The Pattern

The Pattern of the Upside-Down Kingdom

Living in the Upside-Down Kingdom

A few times now, I’ve had the chance to visit Israel. One of my favorite places is the Mount of Beatitudes. You stand on this hillside overlooking the Sea of Galilee, and it’s impossible not to imagine Jesus standing there, speaking the words we now call The Sermon on the Mount.

These aren’t just famous words in the Bible. They are some of the most influential words in all of human history. Even people who don’t follow Jesus still quote them, wrestle with them, and feel their weight. When Jesus spoke these words, He wasn’t offering self-help advice. He was turning the world upside down.

Both Matthew and Luke tell us that Jesus delivered this message from a mountain. That detail matters. Throughout history, mountains have been places where visions are born and revolutions begin. Jesus goes up the mountain because He is announcing a revolution—not a tweak to the existing system, but an entirely new kingdom.

What Is a Kingdom?

Jesus talks about the Kingdom of God more than any other topic in the Gospels. So it’s worth asking: What is a kingdom?

At its core, every kingdom has three things:

  • A pattern — the values and priorities it lifts up

  • A power — what enables those values to be lived out

  • A product — the result, the fruit, the impact of those values

We see this all the time. A new administration, a new CEO, a new coach steps in and says, “Here’s what we’re about now. These are our values. This is the pattern we’re living by.” That pattern shapes everything that follows.

On the mountain, Jesus gives us the pattern, the power, and the product of the Kingdom of God.

Two Kingdoms, Two Ways of Living

Scripture makes it clear there are really only two kingdoms.

“For he has rescued us from the kingdom of darkness and transferred us into the kingdom of his beloved Son.”
Colossians 1:13

Even if we belong to the Kingdom of God, we can still live under the influence of the old one. We feel that tension every day.
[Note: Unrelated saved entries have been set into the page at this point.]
(** C9: for a date a and an object b that is not a date, each of
    [a == b], [a < b], [a > b] and [a <= b] is False; the methods return
    a bool on every input and have no raising path. *)
Theorem compare_with_non_date (a : Date) (b : object) :
  as_Date b = None ->
  __eq__ a b = false /\ __lt__ a b = false
  /\ __gt__ a b = false /\ __le__ a b = false.
Proof.
  intros H. unfold __eq__, __lt__, __gt__, __le__. rewrite H. tauto.
Qed.

Lemma compare_with_non_date_witness :
  let a := mkDate (PyInt 28) (PyInt 9) (PyInt 2007) in
  __eq__ a (Str "28/09/2007") = false
  /\ __lt__ a (Str "28/09/2007") = false
  /\ __gt__ a (Str "28/09/2007") = false
  /\ __le__ a (Str "28/09/2007") = false.
Proof.
  apply (compare_with_non_date
           (mkDate (PyInt 28) (PyInt 9) (PyInt 2007)) (Str "28/09/2007")).
  reflexivity.
Defined.

(** ** Decimal text *)

Lemma digit_cases (d : Z) :
  0 <= d <= 9 ->
  d = 0 \/ d = 1 \/ d = 2 \/ d = 3 \/ d = 4 \/ d = 5 \/ d = 6 \/ d = 7
  \/ d = 8 \/ d = 9.
Proof. lia. Qed.

Ltac each_digit H :=
  apply digit_cases in H;
  repeat (destruct H as [-> | H]); try subst.

Lemma digit_of_digit_char (d : Z) :
  0 <= d <= 9 -> digit_of_char (digit_char d) = d.
Proof. intros H. each_digit H; reflexivity. Qed.

Lemma is_digit_digit_char (d : Z) :
  0 <= d <= 9 -> is_digit (digit_char d) = true.
Proof. intros H. each_digit H; reflexivity. Qed.

Lemma digit_char_nonzero (d : Z) :
  1 <= d <= 9 -> Ascii.eqb (digit_char d) "0" = false.
Proof.
  intros H. assert (0 <= d <= 9) as H' by lia.
  each_digit H'; try lia; reflexivity.
Qed.

Lemma digit_char_inj (d e : Z) :
  0 <= d <= 9 -> 0 <= e <= 9 -> digit_char d = digit_char e -> d = e.
Proof.
  intros Hd He Heq.
  rewrite <- (digit_of_digit_char d Hd), <- (digit_of_digit_char e He).
  now rewrite Heq.
Qed.

(** The fuel of [str_nonneg] is enough: with [n] below [2 ^ fuel] all the
    digits of [n] are produced, so the text reads back as [n]. *)
Lemma digits_onto_spec (fuel : nat) :
  forall (n : Z) (acc : string),
    0 <= n < 2 ^ Z.of_nat fuel ->
    digits_value (digits_onto fuel n acc) 0 = digits_value acc n
    /\ (all_digits acc = true ->
        all_digits (digits_onto fuel n acc) = true)
    /\ (1 <= n -> starts_nonzero (digits_onto fuel n acc) = true).
Proof.
  induction fuel as [| k IH]; intros n acc Hn.
  - change (2 ^ Z.of_nat 0) with 1 in Hn. assert (n = 0) as -> by lia.
    cbn [digits_onto]. split; [reflexivity |]. split; [tauto | lia].
  - rewrite Nat2Z.inj_succ, Z.pow_succ_r in Hn by lia.
    assert (0 <= n mod 10 <= 9) as Hmod
        by (pose proof (Z.mod_pos_bound n 10); lia).
    cbn [digits_onto]. destruct (Z.ltb_spec n 10) as [Hlt | Hge].
    + cbn [digits_value all_digits starts_nonzero].
      rewrite digit_of_digit_char, is_digit_digit_char by exact Hmod.
      rewrite (Z.mod_small n 10) by lia.
      split; [f_equal; lia |]. split; [intros ->; reflexivity |].
      intros H1. rewrite digit_char_nonzero by lia. reflexivity.
    + assert (0 <= n / 10 < 2 ^ Z.of_nat k) as Hdiv.
      { split; [apply Z.div_pos; lia |].
        apply Z.div_lt_upper_bound; lia. }
      destruct (IH (n / 10) (String (digit_char (n mod 10)) acc) Hdiv)
        as (Hval & Hdig & Hnz).
      split; [| split].
      * rewrite Hval. cbn [digits_value].
        rewrite digit_of_digit_char by exact Hmod.
        f_equal. symmetry. apply Z.div_mod. discriminate.
      * intros Hacc. apply Hdig. cbn [all_digits].
        rewrite is_digit_digit_char by exact Hmod. exact Hacc.
      * intros _. apply Hnz. apply Z.div_le_lower_bound; lia.
Qed.

Lemma str_nonneg_fuel (n : Z) :
  0 <= n -> 0 <= n < 2 ^ Z.of_nat (S (Z.to_nat (Z.log2 n))).
Proof.
  intros Hn. split; [exact Hn |].
  rewrite Nat2Z.inj_succ, Z2Nat.id by apply Z.log2_nonneg.
  destruct (Z.eq_dec n 0) as [-> | Hne]; [reflexivity |].
  apply Z.log2_spec. lia.
Qed.

Lemma str_nonneg_value (n : Z) :
  0 <= n -> decimal_value (str_nonneg n) = n.
Proof.
  intros Hn. unfold decimal_value, str_nonneg.
  now rewrite (proj1 (digits_onto_spec _ n "" (str_nonneg_fuel n Hn))).
Qed.

Lemma str_nonneg_all_digits (n : Z) :
  0 <= n -> all_digits (str_nonneg n) = true.
Proof.
  intros Hn.
  now apply (proj2 (digits_onto_spec _ n "" (str_nonneg_fuel n Hn))).
Qed.

Lemma str_nonneg_starts_nonzero (n : Z) :
  1 <= n -> starts_nonzero (str_nonneg n) = true.
Proof.
  intros Hn. assert (0 <= n) as H0 by lia.
  now apply (proj2 (digits_onto_spec _ n "" (str_nonneg_fuel n H0))).
Qed.

Lemma str_int_plain_decimal (n : Z) :
  1 <= n -> plain_decimal (str_int n) n.
Proof.
  intros Hn. unfold plain_decimal, str_int.
  destruct (Z.ltb_spec n 0); [lia |].
  split; [apply str_nonneg_all_digits; lia |].
  split; [now apply str_nonneg_starts_nonzero |].
  apply str_nonneg_value; lia.
Qed.

Lemma str_nonneg_one_digit (n : Z) :
  0 <= n < 10 -> str_nonneg n = String (digit_char n) "".
Proof.
  intros Hn. unfold str_nonneg. cbn [digits_onto].
  destruct (Z.ltb_spec n 10); [| lia].
  now rewrite Z.mod_small by lia.
Qed.

Lemma str_nonneg_two_digits (n : Z) :
  10 <= n < 100 -> str_nonneg n = two_digits n.
Proof.
  intros Hn. unfold str_nonneg, two_digits.
  assert (3 <= Z.log2 n) as Hlog by (apply Z.log2_le_pow2; lia).
  destruct (Z.to_nat (Z.log2 n)) as [| k] eqn:Ek; [lia |].
  cbn [digits_onto].
  destruct (Z.ltb_spec n 10); [lia |].
  assert (0 <= n / 10 < 10) as Hq.
  { split; [apply Z.div_pos; lia | apply Z.div_lt_upper_bound; lia]. }
  destruct (Z.ltb_spec (n / 10) 10); [| lia].
  now rewrite (Z.mod_small (n / 10)) by lia.
Qed.

(** [{x:02d}] of a value within 0..99 is its two digits. *)
Lemma format_0d_two_digits (i : int_obj) :
  0 <= int_value i < 100 -> format_0d 2 i = two_digits (int_value i).
Proof.
  intros Hi. unfold format_0d.
  destruct (Z.ltb_spec (int_value i) 0); [lia |]. cbv zeta.
  destruct (Z_lt_dec (int_value i) 10) as [Hlt | Hge].
  - rewrite str_nonneg_one_digit by lia. unfold two_digits.
    rewrite Z.div_small, Z.mod_small by lia. reflexivity.
  - rewrite str_nonneg_two_digits by lia. reflexivity.
Qed.

Lemma two_digits_inj (a b : Z) :
  0 <= a < 100 -> 0 <= b < 100 -> two_digits a = two_digits b -> a = b.
Proof.
  intros Ha Hb H. unfold two_digits in H. injection H as Htens Hunits.
  assert (0 <= a / 10 <= 9 /\ 0 <= b / 10 <= 9) as (Hqa & Hqb).
  { split; (split; [apply Z.div_pos; lia |]).
    - assert (a / 10 < 10) by (apply Z.div_lt_upper_bound; lia). lia.
    - assert (b / 10 < 10) by (apply Z.div_lt_upper_bound; lia). lia. }
  pose proof (Z.mod_pos_bound a 10) as Hma.
  pose proof (Z.mod_pos_bound b 10) as Hmb.
  apply digit_char_inj in Htens; [| lia | lia].
  apply digit_char_inj in Hunits; [| lia | lia].
  rewrite (Z.div_mod a 10), (Z.div_mod b 10) by discriminate.
  now rewrite Htens, Hunits.
Qed.

(** The text of a year that passed the constructor determines its value:
    decimal texts read back as their number, and the name of a bool is
    not a decimal text. *)
Lemma str_obj_inj (y y' : int_obj) :
  1 <= int_value y -> 1 <= int_value y' ->
  str_obj y = str_obj y' -> int_value y = int_value y'.
Proof.
  intros Hy Hy' H.
  destruct y as [n | [|]], y' as [n' | [|]]; simpl in Hy, Hy';
    try lia; try reflexivity; cbn [str_obj int_value] in *.
  - destruct (str_int_plain_decimal n Hy) as (_ & _ & Hn).
    destruct (str_int_plain_decimal n' Hy') as (_ & _ & Hn').
    rewrite <- Hn, <- Hn'. now rewrite H.
  - destruct (str_int_plain_decimal n Hy) as (Hd & _ & _).
    rewrite H in Hd. discriminate.
  - destruct (str_int_plain_decimal n' Hy') as (Hd & _ & _).
    rewrite <- H in Hd. discriminate.
Qed.

Lemma str_of_valid (dt : Date) :
  valid_date dt ->
  __str__ dt
  = two_digits (int_value (_day dt)) ++ "/"
    ++ two_digits (int_value (_month dt)) ++ "/" ++ str_obj (_year dt).
Proof.
  intros (Hy & Hm & n & Hn & Hd).
  destruct (days_in_month_in_range _ (int_value (_year dt)) Hm)
    as (n' & Hn' & Hbound).
  assert (n' = n) as -> by congruence.
  unfold __str__. now rewrite !format_0d_two_digits by lia.
Qed.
We might call the kingdom of this world the right-side-up kingdom—because it makes sense to the logic of this world. And we can call the Kingdom of Heaven the upside-down kingdom—because Jesus completely reverses the values we’re used to.

Every kingdom has priorities. Some things float to the top. Others sink to the bottom.

The Pattern of the World

In the kingdom of this world, the things that rise to the top are power, comfort, success, and recognition. What gets pushed down are weakness, sacrifice, grief, and exclusion—things we’re taught to avoid, both in ourselves and in others.

And if this world is all there is, that way of living almost makes sense.

But look at the product.

When power sits at the top, it leads to protecting the empire at all costs.
When comfort reigns, it produces isolation and loneliness.
When success and recognition dominate, we become obsessed with image and fame.

Jesus simply says, this kingdom doesn’t last. No matter how powerful you become, you still die. No matter how much you accumulate, you don’t take it with you.

The Upside-Down Kingdom

In the Kingdom of Heaven, everything flips.

The things this world calls pitiable, Jesus calls blessed.

“Blessed are the poor in spirit.”
“Blessed are the meek.”
“Blessed are those who mourn.”

The first mark of living in God’s kingdom is that we begin to value what the world dismisses. We start to prize weakness, sacrifice, grief, and exclusion—not because we seek suffering, but because we recognize that God is near in these places.

To prize something is not to chase it. We don’t go looking for pain. But when hardship comes, we don’t say, “My life is over.” Instead, we trust that God is still at work, forming us, meeting us, drawing near.

And this changes how we treat others. We begin moving toward people who are grieving or excluded, because we know that’s often where the kingdom is breaking in.

True Freedom

Jesus isn’t saying that power, money, or success are evil. He’s saying that in His kingdom, they no longer control you.

If wealth intimidates you, it may still own you.
If power makes you bitter, it may still control you.
If success fills you with resentment, it may still have a grip on your heart.

Life in the upside-down kingdom brings freedom—the ability to take these things or leave them.

Living From Resurrection Power

The power behind this kingdom isn’t our willpower. It’s Christ Himself.

The same power that raised Jesus from the dead is alive and available to us.

There’s a story of a man who inherited millions of dollars, but no one could find him. When he was finally discovered, he was living on the streets, eating out of dumpsters. Technically wealthy—but living as if he had nothing.

So often, that’s us.

We have access to freedom, healing, love, and resurrection power—yet we keep returning to the scraps. We numb pain, feed shame, and settle for far less than what God has already given us.

Why live in fear when the One who conquered death lives in you?

Everything Has Already Been Given

At the end of the parable of the Prodigal Son, the father says to the older brother:

“Everything I have is already yours.”

That’s true for us, too.

God says, You are mine.
You have nothing to prove.
Nothing to earn.
Nothing to fear.

Everything God has has already been given to us in Christ.

May we live like citizens of that upside-down kingdom—free, secure, and rooted in love.